WHAT NEEDS TO BE DONE:
Give again, word for word, each line below starting at the one that contains "map item_id (listing" and ending at the one that contains "map item_id all = [2; 3; 1] /\".

***** DATA FOR PROCESSING *****

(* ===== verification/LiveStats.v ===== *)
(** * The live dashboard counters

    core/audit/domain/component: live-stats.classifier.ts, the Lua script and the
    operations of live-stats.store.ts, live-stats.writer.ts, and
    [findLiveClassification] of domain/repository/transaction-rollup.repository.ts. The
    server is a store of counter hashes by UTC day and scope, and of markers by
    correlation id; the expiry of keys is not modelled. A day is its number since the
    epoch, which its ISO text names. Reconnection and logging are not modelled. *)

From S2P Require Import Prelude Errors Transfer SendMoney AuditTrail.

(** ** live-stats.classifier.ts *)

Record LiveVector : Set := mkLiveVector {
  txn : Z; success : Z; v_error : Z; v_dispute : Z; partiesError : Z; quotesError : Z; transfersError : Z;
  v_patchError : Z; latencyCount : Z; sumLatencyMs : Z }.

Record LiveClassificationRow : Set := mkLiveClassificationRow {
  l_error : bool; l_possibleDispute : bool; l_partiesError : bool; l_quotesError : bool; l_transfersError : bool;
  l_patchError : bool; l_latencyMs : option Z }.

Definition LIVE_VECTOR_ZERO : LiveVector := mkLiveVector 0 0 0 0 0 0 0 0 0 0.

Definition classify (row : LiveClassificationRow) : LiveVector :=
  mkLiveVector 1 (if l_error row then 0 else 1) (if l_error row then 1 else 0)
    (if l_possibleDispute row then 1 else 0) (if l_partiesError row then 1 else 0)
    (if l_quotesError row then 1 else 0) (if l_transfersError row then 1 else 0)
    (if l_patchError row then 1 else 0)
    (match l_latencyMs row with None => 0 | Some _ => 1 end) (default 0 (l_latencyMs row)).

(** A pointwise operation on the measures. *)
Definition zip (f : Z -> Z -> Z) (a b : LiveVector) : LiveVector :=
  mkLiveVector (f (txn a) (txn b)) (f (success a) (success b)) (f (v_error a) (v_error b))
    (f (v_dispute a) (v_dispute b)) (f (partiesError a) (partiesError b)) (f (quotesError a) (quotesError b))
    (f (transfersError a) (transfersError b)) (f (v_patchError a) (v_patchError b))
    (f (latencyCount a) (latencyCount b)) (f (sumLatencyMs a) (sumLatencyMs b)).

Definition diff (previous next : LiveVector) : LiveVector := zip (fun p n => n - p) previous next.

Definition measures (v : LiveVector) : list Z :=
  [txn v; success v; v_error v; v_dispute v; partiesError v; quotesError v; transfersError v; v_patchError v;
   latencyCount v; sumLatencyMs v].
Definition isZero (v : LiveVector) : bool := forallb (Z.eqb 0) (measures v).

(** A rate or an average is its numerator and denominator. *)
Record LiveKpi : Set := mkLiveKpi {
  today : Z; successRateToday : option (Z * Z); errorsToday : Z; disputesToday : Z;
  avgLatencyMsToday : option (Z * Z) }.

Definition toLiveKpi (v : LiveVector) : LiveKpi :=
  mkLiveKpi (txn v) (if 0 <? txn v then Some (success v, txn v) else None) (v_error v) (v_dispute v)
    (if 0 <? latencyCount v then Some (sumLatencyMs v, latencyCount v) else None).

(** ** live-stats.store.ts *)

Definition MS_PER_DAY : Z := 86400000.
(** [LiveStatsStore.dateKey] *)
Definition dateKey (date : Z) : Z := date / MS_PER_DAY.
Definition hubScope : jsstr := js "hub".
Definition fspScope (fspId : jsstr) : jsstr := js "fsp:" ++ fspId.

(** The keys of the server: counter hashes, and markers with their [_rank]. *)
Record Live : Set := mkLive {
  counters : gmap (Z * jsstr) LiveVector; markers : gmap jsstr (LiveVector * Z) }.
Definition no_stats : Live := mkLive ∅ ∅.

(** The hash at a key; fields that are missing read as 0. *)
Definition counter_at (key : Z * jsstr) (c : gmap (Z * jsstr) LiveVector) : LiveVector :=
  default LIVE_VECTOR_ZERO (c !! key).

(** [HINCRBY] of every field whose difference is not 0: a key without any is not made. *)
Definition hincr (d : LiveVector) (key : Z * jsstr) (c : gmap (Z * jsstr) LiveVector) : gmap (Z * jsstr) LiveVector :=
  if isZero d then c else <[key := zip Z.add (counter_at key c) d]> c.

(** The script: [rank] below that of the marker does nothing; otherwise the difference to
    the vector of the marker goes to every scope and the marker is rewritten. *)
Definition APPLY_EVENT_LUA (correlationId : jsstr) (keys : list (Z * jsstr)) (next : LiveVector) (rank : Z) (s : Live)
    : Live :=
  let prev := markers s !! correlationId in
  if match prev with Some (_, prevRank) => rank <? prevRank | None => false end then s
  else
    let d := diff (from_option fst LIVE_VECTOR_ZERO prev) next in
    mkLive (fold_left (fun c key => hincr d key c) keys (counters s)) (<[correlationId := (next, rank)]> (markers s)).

*****
***** DATA FOR PROCESSING *****

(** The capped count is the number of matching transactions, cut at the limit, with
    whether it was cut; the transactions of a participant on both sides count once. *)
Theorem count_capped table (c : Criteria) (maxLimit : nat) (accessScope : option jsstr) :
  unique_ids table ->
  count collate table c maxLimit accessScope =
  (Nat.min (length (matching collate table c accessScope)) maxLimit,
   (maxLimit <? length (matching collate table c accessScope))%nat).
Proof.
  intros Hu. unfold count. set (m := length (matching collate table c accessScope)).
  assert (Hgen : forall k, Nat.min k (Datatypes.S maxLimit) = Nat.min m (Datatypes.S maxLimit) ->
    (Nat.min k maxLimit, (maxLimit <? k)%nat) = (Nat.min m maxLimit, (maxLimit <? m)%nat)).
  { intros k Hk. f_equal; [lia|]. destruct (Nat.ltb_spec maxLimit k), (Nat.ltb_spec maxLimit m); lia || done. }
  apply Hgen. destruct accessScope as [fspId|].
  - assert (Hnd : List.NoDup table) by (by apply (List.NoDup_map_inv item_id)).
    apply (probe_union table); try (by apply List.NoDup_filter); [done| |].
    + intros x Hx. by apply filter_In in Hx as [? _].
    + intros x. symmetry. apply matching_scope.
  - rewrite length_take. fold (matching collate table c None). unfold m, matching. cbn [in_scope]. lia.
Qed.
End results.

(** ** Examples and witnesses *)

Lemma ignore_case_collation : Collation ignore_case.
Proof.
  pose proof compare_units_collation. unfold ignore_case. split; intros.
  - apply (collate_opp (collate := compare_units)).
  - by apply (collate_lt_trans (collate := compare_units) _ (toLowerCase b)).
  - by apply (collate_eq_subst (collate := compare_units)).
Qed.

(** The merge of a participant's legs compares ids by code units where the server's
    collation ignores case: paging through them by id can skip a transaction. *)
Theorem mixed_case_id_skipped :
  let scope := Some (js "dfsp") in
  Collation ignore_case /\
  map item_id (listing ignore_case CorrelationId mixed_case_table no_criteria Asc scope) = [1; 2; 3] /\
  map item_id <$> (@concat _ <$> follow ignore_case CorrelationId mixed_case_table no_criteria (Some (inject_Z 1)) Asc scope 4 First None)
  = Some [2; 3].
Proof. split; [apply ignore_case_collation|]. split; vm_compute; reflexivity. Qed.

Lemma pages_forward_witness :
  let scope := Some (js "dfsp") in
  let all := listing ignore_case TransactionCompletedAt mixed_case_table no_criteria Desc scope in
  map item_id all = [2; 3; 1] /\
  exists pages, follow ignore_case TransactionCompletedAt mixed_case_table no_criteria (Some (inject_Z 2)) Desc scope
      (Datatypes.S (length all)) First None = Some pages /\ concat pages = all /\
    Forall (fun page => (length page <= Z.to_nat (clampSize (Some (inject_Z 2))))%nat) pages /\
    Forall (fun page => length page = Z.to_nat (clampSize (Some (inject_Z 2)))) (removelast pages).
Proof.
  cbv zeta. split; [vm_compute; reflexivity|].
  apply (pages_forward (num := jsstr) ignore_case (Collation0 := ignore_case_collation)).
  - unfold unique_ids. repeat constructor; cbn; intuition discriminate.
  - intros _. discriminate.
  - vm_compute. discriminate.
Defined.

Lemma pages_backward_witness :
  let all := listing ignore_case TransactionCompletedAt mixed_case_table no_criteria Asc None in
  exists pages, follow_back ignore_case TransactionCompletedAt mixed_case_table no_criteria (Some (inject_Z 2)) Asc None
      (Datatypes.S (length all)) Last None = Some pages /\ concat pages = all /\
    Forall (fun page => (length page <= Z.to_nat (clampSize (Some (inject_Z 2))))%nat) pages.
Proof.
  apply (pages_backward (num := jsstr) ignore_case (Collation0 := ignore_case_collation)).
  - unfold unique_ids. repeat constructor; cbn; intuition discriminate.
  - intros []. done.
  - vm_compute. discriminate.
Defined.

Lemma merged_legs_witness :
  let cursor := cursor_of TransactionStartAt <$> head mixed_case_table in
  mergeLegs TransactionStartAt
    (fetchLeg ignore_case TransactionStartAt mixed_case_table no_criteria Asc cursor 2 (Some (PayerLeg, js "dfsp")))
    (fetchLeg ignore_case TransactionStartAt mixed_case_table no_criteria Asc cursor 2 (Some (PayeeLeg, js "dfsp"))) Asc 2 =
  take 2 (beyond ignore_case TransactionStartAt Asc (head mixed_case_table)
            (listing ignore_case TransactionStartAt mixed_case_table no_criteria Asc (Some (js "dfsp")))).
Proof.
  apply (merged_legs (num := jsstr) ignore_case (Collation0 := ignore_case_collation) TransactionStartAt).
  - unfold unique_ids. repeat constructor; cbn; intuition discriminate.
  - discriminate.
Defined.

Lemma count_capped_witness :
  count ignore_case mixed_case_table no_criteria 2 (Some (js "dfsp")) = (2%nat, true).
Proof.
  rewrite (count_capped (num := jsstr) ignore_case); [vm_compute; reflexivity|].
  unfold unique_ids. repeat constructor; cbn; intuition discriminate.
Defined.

*****

RESPONSE TO THIS TASK:
  map item_id (listing ignore_case CorrelationId mixed_case_table no_criteria Asc scope) = [1; 2; 3] /\
  map item_id <$> (@concat _ <$> follow ignore_case CorrelationId mixed_case_table no_criteria (Some (inject_Z 1)) Asc scope 4 First None)
  = Some [2; 3].
Proof. split; [apply ignore_case_collation|]. split; vm_compute; reflexivity. Qed.

Lemma pages_forward_witness :
  let scope := Some (js "dfsp") in
  let all := listing ignore_case TransactionCompletedAt mixed_case_table no_criteria Desc scope in
  map item_id all = [2; 3; 1] /\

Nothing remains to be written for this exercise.